=== Begin Enclosure ===

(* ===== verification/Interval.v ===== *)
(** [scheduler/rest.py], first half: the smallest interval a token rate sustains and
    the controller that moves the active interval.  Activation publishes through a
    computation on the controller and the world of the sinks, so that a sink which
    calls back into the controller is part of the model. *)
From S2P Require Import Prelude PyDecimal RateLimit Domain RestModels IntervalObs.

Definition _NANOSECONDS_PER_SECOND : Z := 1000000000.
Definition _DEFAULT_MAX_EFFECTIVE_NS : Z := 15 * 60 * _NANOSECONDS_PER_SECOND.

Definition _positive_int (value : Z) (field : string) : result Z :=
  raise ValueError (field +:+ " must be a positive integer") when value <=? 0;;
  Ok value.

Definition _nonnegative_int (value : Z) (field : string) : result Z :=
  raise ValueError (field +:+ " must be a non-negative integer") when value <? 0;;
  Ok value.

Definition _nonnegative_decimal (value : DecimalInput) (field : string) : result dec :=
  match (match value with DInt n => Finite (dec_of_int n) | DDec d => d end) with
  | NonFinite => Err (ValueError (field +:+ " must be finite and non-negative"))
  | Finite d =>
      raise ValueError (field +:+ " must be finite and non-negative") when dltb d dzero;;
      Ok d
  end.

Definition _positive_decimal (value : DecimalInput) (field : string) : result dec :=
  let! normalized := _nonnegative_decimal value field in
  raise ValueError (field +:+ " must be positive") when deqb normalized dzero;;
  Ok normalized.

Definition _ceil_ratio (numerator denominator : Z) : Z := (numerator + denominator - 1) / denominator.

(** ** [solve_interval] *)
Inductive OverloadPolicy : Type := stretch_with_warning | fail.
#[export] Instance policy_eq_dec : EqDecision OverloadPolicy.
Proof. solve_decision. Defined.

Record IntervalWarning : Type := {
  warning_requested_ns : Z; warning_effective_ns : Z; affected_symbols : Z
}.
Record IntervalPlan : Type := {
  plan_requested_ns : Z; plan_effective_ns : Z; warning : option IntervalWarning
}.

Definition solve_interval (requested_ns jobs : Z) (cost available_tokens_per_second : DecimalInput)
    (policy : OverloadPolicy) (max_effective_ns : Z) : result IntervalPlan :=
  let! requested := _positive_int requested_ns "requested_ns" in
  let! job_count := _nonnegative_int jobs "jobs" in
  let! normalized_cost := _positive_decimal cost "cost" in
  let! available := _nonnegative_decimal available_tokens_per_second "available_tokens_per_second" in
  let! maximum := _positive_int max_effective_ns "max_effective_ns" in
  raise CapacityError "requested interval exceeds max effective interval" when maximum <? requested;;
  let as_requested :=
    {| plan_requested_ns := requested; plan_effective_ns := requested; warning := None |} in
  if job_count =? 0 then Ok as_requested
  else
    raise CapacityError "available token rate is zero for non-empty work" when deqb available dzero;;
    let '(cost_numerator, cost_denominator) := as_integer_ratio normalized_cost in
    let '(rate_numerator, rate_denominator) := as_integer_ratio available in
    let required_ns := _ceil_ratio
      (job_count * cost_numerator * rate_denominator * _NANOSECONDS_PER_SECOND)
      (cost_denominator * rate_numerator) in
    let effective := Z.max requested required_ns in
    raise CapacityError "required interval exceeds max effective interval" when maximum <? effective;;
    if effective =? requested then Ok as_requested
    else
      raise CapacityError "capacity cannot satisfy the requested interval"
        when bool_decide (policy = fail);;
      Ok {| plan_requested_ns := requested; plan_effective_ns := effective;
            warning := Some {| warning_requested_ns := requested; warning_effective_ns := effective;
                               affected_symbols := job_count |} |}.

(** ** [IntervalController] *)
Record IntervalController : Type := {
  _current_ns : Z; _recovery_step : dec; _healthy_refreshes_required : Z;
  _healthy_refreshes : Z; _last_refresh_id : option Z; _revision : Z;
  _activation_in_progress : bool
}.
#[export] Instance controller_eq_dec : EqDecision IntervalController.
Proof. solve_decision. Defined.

=== End Enclosure ===
=== Begin Enclosure ===

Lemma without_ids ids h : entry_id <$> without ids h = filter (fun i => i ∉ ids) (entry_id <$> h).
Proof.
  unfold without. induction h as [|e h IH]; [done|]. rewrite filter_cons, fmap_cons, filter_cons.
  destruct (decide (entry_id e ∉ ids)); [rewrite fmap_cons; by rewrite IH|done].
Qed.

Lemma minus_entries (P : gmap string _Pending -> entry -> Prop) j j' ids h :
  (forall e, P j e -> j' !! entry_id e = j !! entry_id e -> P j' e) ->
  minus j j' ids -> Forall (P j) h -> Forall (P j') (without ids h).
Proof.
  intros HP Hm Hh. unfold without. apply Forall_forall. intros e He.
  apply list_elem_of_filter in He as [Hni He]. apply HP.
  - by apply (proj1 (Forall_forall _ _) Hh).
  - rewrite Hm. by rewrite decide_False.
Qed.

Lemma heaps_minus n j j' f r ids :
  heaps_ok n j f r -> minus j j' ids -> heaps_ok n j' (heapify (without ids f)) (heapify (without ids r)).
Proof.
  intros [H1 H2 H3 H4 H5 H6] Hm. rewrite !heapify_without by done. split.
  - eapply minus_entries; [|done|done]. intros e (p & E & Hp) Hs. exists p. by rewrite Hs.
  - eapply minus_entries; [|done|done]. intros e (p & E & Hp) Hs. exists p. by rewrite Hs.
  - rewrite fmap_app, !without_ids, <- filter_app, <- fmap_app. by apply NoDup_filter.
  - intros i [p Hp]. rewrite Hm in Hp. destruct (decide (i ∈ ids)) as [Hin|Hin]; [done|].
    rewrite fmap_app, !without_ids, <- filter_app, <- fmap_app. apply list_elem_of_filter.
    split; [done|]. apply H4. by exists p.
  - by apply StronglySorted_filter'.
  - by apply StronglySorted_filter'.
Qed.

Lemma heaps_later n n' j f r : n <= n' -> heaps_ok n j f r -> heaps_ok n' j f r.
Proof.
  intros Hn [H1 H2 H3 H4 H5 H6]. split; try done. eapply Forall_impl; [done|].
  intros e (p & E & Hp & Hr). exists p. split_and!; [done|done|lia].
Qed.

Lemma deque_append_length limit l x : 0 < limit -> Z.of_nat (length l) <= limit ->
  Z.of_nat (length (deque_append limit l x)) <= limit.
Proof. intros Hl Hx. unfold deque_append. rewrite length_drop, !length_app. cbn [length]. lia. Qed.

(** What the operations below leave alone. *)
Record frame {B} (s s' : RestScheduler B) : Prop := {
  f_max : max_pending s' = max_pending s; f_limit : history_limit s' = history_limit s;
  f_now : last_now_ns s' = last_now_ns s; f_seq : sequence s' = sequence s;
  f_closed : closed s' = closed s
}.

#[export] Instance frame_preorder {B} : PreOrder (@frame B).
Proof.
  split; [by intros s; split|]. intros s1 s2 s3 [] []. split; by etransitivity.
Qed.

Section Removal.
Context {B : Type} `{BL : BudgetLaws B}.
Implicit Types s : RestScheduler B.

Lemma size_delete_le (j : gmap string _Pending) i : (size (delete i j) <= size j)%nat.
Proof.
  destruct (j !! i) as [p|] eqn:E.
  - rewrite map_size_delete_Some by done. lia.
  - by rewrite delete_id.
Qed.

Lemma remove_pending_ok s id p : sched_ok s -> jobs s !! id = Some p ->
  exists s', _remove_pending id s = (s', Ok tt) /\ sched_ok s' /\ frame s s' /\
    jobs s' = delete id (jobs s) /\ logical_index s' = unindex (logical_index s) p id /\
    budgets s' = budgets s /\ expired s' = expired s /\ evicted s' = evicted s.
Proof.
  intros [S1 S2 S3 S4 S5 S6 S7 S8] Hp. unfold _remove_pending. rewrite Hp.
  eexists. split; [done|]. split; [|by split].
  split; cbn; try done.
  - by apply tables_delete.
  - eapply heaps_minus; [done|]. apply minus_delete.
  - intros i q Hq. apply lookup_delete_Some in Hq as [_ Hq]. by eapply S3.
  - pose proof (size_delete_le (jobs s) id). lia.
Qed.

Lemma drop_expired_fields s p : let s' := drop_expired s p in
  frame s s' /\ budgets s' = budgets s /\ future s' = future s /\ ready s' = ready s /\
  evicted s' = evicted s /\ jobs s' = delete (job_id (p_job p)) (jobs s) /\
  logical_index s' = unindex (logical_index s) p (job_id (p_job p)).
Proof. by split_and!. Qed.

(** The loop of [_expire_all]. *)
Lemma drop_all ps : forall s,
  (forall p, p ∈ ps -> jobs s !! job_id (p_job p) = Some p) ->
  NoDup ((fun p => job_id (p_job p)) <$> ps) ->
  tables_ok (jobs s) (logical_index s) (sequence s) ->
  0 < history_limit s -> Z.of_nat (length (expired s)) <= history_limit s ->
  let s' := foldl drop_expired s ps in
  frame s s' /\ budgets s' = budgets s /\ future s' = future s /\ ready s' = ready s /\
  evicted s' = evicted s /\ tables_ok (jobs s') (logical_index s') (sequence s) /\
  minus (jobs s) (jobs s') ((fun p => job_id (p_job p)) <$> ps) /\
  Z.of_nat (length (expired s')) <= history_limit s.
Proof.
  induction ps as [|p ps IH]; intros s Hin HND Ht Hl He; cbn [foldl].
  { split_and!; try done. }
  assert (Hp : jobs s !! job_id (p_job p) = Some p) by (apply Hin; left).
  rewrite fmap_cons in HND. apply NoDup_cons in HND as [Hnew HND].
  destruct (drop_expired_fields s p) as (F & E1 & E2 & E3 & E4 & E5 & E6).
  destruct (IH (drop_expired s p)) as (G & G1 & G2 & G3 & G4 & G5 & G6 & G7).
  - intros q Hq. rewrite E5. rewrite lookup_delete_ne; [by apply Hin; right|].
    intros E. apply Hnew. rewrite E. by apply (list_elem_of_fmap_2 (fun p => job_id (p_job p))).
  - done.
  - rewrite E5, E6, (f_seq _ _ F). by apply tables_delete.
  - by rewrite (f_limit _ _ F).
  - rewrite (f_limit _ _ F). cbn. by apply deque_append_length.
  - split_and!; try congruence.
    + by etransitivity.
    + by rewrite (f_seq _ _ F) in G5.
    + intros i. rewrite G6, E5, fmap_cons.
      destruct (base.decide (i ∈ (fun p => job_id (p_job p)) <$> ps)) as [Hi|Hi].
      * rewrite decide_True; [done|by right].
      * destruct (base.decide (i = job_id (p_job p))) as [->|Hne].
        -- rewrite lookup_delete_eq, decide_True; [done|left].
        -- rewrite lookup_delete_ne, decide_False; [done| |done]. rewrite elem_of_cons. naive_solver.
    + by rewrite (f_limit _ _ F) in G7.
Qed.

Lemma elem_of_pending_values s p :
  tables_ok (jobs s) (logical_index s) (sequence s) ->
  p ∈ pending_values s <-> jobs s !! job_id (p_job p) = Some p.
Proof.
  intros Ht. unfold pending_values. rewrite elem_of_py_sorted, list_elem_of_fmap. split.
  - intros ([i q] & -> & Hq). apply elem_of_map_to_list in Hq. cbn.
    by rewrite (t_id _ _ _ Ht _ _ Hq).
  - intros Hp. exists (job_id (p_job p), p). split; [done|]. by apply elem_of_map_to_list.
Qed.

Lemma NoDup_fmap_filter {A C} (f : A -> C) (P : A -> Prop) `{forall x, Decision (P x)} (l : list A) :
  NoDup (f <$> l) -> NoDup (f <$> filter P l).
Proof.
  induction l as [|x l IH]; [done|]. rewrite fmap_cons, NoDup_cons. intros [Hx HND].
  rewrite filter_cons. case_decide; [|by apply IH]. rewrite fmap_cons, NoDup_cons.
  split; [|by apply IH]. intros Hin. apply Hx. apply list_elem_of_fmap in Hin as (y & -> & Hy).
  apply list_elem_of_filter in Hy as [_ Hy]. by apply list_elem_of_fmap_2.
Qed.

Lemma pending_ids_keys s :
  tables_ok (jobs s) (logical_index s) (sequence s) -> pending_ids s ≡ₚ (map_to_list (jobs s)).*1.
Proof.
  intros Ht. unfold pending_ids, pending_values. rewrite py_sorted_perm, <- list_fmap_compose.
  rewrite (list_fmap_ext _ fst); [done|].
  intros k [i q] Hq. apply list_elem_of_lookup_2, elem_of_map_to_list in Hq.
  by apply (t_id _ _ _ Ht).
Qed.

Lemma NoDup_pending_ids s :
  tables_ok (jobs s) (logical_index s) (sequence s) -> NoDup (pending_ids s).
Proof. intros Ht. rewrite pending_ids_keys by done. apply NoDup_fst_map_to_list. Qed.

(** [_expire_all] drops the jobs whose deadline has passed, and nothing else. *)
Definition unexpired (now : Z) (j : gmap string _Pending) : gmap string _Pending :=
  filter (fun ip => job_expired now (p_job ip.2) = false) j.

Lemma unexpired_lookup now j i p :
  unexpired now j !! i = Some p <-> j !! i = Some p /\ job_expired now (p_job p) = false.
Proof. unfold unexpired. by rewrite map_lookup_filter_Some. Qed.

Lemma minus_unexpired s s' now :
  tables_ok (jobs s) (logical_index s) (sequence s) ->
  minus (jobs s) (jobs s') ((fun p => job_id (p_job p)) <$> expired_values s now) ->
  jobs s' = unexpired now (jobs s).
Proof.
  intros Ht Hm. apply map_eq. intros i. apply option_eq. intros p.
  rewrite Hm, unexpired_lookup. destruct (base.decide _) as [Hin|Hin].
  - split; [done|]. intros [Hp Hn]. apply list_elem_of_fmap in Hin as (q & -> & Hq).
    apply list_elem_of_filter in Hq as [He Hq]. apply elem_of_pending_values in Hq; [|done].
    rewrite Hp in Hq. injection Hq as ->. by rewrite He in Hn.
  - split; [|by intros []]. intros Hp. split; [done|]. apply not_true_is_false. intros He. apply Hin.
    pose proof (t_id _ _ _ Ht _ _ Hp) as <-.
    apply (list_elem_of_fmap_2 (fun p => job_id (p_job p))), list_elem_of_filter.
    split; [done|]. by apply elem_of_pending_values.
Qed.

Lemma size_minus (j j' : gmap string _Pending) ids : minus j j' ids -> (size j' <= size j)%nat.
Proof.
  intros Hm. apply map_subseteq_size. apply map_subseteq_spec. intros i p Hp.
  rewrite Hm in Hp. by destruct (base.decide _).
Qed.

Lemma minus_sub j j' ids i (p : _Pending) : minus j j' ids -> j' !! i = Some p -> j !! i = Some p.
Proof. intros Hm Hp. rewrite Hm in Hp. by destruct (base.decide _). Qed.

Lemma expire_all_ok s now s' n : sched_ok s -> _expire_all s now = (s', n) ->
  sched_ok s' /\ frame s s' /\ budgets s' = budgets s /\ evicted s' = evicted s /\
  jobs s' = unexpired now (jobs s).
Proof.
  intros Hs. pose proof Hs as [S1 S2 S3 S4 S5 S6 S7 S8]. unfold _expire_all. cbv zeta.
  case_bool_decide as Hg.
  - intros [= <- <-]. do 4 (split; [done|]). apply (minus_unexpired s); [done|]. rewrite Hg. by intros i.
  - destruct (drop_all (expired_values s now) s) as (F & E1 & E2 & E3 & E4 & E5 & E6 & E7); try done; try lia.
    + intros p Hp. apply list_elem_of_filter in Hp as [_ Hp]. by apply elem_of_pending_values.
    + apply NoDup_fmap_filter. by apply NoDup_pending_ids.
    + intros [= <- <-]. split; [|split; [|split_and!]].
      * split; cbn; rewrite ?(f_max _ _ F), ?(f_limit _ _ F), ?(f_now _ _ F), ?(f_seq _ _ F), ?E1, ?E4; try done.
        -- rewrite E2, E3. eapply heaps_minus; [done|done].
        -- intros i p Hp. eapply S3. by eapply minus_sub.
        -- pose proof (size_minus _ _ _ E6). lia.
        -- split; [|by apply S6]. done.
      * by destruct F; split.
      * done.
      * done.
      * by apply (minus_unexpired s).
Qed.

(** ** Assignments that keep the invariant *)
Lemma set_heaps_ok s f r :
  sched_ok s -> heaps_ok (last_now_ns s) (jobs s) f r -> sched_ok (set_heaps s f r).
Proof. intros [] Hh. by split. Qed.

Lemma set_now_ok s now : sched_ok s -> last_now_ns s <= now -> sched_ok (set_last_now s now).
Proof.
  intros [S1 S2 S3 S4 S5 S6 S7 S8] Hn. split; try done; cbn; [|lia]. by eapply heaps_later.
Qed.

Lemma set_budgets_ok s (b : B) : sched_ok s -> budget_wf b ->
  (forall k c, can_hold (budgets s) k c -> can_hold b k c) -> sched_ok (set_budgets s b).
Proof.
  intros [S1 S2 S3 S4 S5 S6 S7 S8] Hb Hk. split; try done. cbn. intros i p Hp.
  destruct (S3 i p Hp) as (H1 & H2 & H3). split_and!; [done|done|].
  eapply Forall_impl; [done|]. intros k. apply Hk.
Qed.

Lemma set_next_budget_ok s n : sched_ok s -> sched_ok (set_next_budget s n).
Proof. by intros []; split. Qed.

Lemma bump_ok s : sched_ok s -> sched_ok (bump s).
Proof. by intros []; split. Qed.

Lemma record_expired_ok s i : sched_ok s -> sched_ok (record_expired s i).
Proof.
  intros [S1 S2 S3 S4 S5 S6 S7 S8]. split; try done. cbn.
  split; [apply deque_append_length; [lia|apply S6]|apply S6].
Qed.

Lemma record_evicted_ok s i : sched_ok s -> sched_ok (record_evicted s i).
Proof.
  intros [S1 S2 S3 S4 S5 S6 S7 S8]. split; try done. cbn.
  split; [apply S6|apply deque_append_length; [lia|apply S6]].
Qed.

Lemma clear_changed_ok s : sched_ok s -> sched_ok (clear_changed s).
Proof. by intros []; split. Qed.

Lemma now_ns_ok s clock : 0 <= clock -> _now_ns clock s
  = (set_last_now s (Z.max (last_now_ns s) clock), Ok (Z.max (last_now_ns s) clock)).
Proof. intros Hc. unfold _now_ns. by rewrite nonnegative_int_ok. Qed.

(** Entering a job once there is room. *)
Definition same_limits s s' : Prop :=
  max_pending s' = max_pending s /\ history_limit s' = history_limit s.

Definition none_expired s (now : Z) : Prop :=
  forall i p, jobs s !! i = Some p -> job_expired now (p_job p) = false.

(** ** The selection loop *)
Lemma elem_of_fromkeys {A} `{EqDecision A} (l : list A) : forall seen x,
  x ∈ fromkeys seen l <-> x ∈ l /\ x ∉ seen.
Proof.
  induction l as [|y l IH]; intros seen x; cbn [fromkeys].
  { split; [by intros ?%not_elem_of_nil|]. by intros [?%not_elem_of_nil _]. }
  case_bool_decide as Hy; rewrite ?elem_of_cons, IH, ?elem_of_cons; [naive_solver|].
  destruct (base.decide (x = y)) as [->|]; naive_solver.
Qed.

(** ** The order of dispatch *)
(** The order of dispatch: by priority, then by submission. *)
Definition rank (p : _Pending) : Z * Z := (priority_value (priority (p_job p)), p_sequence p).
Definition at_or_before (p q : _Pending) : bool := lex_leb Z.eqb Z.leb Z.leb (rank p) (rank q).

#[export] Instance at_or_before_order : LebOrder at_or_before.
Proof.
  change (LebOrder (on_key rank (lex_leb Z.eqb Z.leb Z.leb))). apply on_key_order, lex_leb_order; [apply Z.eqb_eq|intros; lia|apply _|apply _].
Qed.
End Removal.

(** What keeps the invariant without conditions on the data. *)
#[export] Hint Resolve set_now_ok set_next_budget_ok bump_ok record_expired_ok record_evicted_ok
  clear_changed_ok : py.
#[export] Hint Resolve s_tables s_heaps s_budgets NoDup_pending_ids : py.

=== End Enclosure ===
=== Begin Enclosure ===

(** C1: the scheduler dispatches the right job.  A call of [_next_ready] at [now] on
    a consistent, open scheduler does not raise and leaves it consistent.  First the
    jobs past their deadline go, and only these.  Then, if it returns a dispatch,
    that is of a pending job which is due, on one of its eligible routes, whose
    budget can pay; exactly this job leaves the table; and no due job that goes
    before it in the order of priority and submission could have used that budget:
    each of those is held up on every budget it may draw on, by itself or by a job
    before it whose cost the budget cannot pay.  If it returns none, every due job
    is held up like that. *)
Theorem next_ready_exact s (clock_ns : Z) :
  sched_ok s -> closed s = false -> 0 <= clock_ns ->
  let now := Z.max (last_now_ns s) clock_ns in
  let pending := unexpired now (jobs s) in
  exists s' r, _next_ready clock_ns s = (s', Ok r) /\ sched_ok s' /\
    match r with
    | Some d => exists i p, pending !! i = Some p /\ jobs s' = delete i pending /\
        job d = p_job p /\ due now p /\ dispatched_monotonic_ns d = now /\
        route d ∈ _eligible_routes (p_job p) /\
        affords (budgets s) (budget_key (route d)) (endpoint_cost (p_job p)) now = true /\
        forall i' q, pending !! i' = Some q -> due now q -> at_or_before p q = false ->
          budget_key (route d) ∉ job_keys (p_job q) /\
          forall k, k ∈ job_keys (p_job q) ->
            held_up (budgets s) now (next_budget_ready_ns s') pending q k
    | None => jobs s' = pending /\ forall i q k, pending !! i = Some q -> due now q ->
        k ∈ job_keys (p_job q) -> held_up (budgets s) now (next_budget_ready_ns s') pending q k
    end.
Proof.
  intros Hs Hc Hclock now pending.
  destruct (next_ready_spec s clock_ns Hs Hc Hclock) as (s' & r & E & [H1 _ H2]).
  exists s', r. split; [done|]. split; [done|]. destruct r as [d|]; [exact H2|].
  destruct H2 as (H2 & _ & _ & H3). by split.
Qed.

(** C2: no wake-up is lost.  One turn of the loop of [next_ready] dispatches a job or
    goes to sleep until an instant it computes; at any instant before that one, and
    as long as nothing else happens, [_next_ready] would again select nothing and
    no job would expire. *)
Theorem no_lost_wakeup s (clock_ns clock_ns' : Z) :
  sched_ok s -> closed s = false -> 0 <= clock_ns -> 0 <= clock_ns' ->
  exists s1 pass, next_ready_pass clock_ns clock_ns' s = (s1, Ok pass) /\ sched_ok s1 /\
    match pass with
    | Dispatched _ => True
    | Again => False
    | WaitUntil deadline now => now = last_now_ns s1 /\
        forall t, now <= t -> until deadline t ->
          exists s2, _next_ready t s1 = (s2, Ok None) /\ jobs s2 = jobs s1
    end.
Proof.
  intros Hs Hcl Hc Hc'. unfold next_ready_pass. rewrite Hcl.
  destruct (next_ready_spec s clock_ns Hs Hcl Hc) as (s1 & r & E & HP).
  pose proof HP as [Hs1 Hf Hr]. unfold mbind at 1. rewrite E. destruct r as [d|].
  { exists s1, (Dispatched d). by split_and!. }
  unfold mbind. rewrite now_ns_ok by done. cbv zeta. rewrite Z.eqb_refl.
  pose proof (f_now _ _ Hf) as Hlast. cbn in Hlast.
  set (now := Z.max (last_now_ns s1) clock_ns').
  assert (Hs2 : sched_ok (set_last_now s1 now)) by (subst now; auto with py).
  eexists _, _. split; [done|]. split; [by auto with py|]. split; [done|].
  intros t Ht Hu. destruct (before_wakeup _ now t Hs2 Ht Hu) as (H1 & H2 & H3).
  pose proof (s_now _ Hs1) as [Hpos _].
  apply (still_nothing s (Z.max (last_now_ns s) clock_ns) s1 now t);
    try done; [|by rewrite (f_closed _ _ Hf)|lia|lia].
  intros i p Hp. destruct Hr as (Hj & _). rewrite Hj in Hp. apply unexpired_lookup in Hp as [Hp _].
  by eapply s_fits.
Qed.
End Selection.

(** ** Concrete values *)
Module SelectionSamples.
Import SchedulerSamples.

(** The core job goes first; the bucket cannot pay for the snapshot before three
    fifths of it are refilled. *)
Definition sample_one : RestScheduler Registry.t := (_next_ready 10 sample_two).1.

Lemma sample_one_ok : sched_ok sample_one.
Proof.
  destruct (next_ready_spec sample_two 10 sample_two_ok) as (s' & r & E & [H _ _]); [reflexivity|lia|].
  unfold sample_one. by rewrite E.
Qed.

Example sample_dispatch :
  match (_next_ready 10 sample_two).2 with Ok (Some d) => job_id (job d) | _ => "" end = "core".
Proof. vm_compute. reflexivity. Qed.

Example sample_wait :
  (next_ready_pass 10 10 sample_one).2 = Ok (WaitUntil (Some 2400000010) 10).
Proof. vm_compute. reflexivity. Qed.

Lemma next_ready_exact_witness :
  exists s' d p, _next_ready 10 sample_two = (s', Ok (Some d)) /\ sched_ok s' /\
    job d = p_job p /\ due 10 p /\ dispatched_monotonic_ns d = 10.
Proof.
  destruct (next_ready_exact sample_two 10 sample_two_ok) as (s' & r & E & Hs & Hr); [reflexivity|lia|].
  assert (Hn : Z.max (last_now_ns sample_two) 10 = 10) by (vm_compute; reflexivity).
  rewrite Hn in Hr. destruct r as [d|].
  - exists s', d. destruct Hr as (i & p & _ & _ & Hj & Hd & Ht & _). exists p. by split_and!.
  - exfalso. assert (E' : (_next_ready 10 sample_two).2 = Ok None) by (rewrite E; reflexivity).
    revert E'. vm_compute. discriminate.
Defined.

=== End Enclosure ===

Problem to work on:
In the listing above, find the line containing "Module SelectionSamples." and the line containing "destruct (next_ready_exact sample_two", then retype both and every line between them exactly, with nothing else.

Written reply:
Module SelectionSamples.
Import SchedulerSamples.

(** The core job goes first; the bucket cannot pay for the snapshot before three
    fifths of it are refilled. *)
Definition sample_one : RestScheduler Registry.t := (_next_ready 10 sample_two).1.

Lemma sample_one_ok : sched_ok sample_one.
Proof.
  destruct (next_ready_spec sample_two 10 sample_two_ok) as (s' & r & E & [H _ _]); [reflexivity|lia|].
  unfold sample_one. by rewrite E.
Qed.

Example sample_dispatch :
  match (_next_ready 10 sample_two).2 with Ok (Some d) => job_id (job d) | _ => "" end = "core".
Proof. vm_compute. reflexivity. Qed.

Example sample_wait :
  (next_ready_pass 10 10 sample_one).2 = Ok (WaitUntil (Some 2400000010) 10).
Proof. vm_compute. reflexivity. Qed.

Lemma next_ready_exact_witness :
  exists s' d p, _next_ready 10 sample_two = (s', Ok (Some d)) /\ sched_ok s' /\
    job d = p_job p /\ due 10 p /\ dispatched_monotonic_ns d = 10.
Proof.
  destruct (next_ready_exact sample_two 10 sample_two_ok) as (s' & r & E & Hs & Hr); [reflexivity|lia|].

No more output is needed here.